* [Assignment]: Repeat nothing but the lines below running from the one containing "assert (Hfj : fj" to the one containing "fi ∈ overlap_of". Keep both end lines.

* [Provided records]:
Lemma merge_queue_control q fields st :
  keyed_by_name fields -> Forall keyed_by_name q ->
  wp (merge_queue rec q fields) st
    (fun fields' _ =>
       keyed_by_name fields' /\
       od_keys fields' =
         od_keys fields ++ fresh (od_keys fields) (concat (map od_keys q)) /\
       compatible_from (od_keys fields) q)
    (fun _ _ => True) True.
Proof.
  intros Hkeyed Hq. revert fields st Hkeyed.
  induction Hq as [|d q Hd Hq IH]; intros fields st Hkeyed.
  - apply wp_ret. split; [done|]. split; [by rewrite app_nil_r|].
    intros i j di dj n fi fj _ _ Hi. by rewrite lookup_nil in Hi.
  - simpl. apply wp_bind.
    eapply wp_mono; [by apply merge_current_control| |done..].
    intros fields1 st1 (Hk1 & Hkeys1 & Hcompat1).
    eapply wp_mono; [by apply IH| |done..].
    intros fields2 st2 (Hk2 & Hkeys2 & Hcompat2).
    split; [done|]. split.
    { rewrite Hkeys2, Hkeys1. apply fresh_chain. }
    intros i j di dj n fi fj Hn Hij Hi Hj Hgi Hgj.
    destruct j as [|j]; [lia|]. simpl in Hj.
    assert (Hfj : fj ∈ overlap_of n q) by (apply elem_of_overlap_of; eauto).
    destruct (od_get n d) as [f|] eqn:Hd0.
    + (* the name is first met in [d] *)
      specialize (Hcompat1 n f Hn Hd0).
      rewrite Forall_forall in Hcompat1.
      destruct i as [|i]; simpl in Hi.
      * injection Hi as <-. rewrite Hd0 in Hgi. injection Hgi as <-.
        symmetry. by apply Hcompat1.
      * assert (Hfi : fi ∈ overlap_of n q) by (apply elem_of_overlap_of; eauto).
        rewrite (Hcompat1 fi Hfi). symmetry. by apply Hcompat1.
    + destruct i as [|i]; simpl in Hi.
      * injection Hi as <-. congruence.
      * apply (Hcompat2 i j di dj n); try done; [|lia].
        rewrite Hkeys1, elem_of_app, elem_of_fresh.
        apply od_get_None in Hd0. naive_solver.
Qed.
End merge_control.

* [Response below]:
    assert (Hfj : fj ∈ overlap_of n q) by (apply elem_of_overlap_of; eauto).
    destruct (od_get n d) as [f|] eqn:Hd0.
    + (* the name is first met in [d] *)
      specialize (Hcompat1 n f Hn Hd0).
      rewrite Forall_forall in Hcompat1.
      destruct i as [|i]; simpl in Hi.
      * injection Hi as <-. rewrite Hd0 in Hgi. injection Hgi as <-.
        symmetry. by apply Hcompat1.
      * assert (Hfi : fi ∈ overlap_of n q) by (apply elem_of_overlap_of; eauto).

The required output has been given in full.